On Mon, Jul 06, 2009 at 09:34:43AM -0400, Shawn Walker wrote:
>
> On Mon, 6 Jul 2009, Peter Brune wrote:
>
>> I'm working on some problems with sub/super/isoparametric elements and have very quickly implemented it
>> entirely using UFL and a transformation of the form to include a geometric coefficient.  This is done using
>> the transformation framework to append the geometric information to the parts of the form that require
>> transformation.
>>
>> I had previously written calculations to include the coefficient space for geometry by hand, but I talked
>> with Anders at ENUMATH and he told me more about the Transformer machinery.  Right now, a Poisson form with
>> this looks like:
>>
>> cell = triangle
>>
>> iso_element = VectorElement("Lagrange", cell, 4)

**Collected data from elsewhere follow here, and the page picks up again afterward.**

Lemma suivant_coherent (c c' : Conteneur.t) (b : bool) :
  coherent c -> Conteneur.suivant c = Ok (b, c') -> coherent c'.
Proof.
  intros Hc H.
  destruct (vide_ou_non (Conteneur.elements c)) as [El | El].
  - unfold Conteneur.suivant in H. rewrite El in H. cbn in H.
    injection H as _ <-. exact Hc.
  - destruct (suivant_deroule c Hc El) as [d [_ [Hd [_ [T E]]]]].
    rewrite E in H.
    destruct (premier_indice _ _ _) as [[i|]|]; cbn in T; [| |contradiction].
    + destruct T as [Hi [Hv _]].
      apply (activer_coherent c c' i b (proj1 Hc)); [lia|exact Hv|exact H].
    + injection H as _ <-. exact Hc.
Qed.

Lemma precedent_coherent (c c' : Conteneur.t) (b : bool) :
  coherent c -> Conteneur.precedent c = Ok (b, c') -> coherent c'.
Proof.
  intros Hc H.
  destruct (vide_ou_non (Conteneur.elements c)) as [El | El].
  - unfold Conteneur.precedent in H. rewrite El in H. cbn in H.
    injection H as _ <-. exact Hc.
  - destruct (precedent_deroule c Hc El) as [d [_ [Hd [_ [T E]]]]].
    rewrite E in H.
    destruct (premier_indice _ _ _) as [[i|]|]; cbn in T; [| |contradiction].
    + destruct T as [Hi [Hv _]].
      apply (activer_coherent c c' i b (proj1 Hc)); [lia|exact Hv|exact H].
    + injection H as _ <-. exact Hc.
Qed.

(** X23. Invariant of a container: whatever elements are added and however
    the user moves between them, the elements stay distinct objects and the
    active element, when there is one, is an element of the list that can be
    activated; there is none only while no element can be activated. *)
Theorem conteneur_coherent (c : Conteneur.t) :
  accessible c -> coherent c.
Proof.
  induction 1 as [couleur | c e c' _ IH H | c b c' _ IH H | c b c' _ IH H].
  - split; [constructor|]. cbn. intros e [].
  - exact (ajoute_coherent c c' e IH H).
  - exact (suivant_coherent c c' b IH H).
  - exact (precedent_coherent c c' b IH H).
Qed.

(** X24. [suivant] on a coherent container never fails (the search of the
    active element cannot raise ValueError) and never changes the list: it
    returns True after making active the nearest element after the active
    one that can be activated, and False with the container unchanged
    exactly when no element after the active one can be activated. *)
Theorem suivant_plus_proche (c : Conteneur.t) :
  coherent c ->
  exists depart b c',
    (Conteneur.elements c <> [] -> place_active (-1) c = Ok depart) /\
    Conteneur.suivant c = Ok (b, c') /\
    Conteneur.elements c' = Conteneur.elements c /\
    if b then
      exists i e,
        depart < i < Z.of_nat (List.length (Conteneur.elements c)) /\
        indice (Conteneur.elements c) i = Ok e /\
        Conteneur.activable e = true /\
        Conteneur.element_actif c' = Some (Conteneur.ident e) /\
        forall j, depart < j < i ->
                  verifie Conteneur.activable (Conteneur.elements c) j = false
    else
      c' = c /\
      forall j, depart < j < Z.of_nat (List.length (Conteneur.elements c)) ->
                verifie Conteneur.activable (Conteneur.elements c) j = false.
Proof.
  intros Hc.
  destruct (vide_ou_non (Conteneur.elements c)) as [El | El].
  - exists (-1), false, c. split; [congruence|].
    unfold Conteneur.suivant. rewrite El. cbn.
    split; [reflexivity|]. split; [reflexivity|]. split; [reflexivity|].
    intros j Hj. lia.
  - destruct (suivant_deroule c Hc El) as [d [Hp [Hd [_ [T E]]]]].
    rewrite E.
    destruct (premier_indice _ _ _) as [[i|]|]; cbn in T; [| |contradiction].
    + destruct T as [Hi [Hv Hav]]. unfold verifie in Hv.
      unfold Conteneur.activer.
      destruct (indice (Conteneur.elements c) i) as [e|] eqn:Ie; [|discriminate].
      eexists d, true, _. split; [intros _; exact Hp|].
      split; [reflexivity|]. split; [reflexivity|].
      exists i, e. split; [lia|]. split; [exact Ie|]. split; [exact Hv|].
      split; [reflexivity|]. intros j Hj. apply Hav. lia.
    + exists d, false, c. split; [intros _; exact Hp|].
      split; [reflexivity|]. split; [reflexivity|]. split; [reflexivity|].
      intros j Hj. apply T. lia.
Qed.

>> aff_element = VectorElement("Lagrange", cell, 1)
>> element = FiniteElement("Lagrange", cell, 4)
>>
>> iso_func = Function(iso_element)
>> affine_func = Function(aff_element)
>>
>> u = TrialFunction(element)
>> v = TestFunction(element)
>> f = Function(element)
>>
>> b = inner(grad(u), grad(v))
>> K = v*f
>>
>> J = dot(inv(grad(iso_func)), grad(affine_func))
>> detJ = det(J)
>>
>> a = apply_geometry(b, J)
>> L = apply_geometry(K, J)
>> a = a*dx
>> L = L*dx
>>
>> Where apply_geometry applies a Transformer to the form in order to include the geometric coefficients.
>>
>> The benefits of this approach are:
>> 1. General function spaces for the geometry -- no reliance on the somewhat contradictory concept of "extra
>> vertices." on a simplex.
>> 2. Uses all the already existing mechanisms for compilation and optimization
>
> How exactly do you represent the geometry as a function space?  We had  
> thought about this before and there was a problem (because you need a 
> mesh to create a function space in the furst place).
>
>> Right now I'm stuck transforming the affinely-transformed components back to the reference and applying the
>> map.  The ideal would be appending something to the measure, which is then appended to the form.  This might
>> look like:
>>
>> J = grad(iso_func)
>> a = inner(grad(u), grad(v))*dx(0) + inner(grad(u), grad(v))*dx(1, jacobian = J)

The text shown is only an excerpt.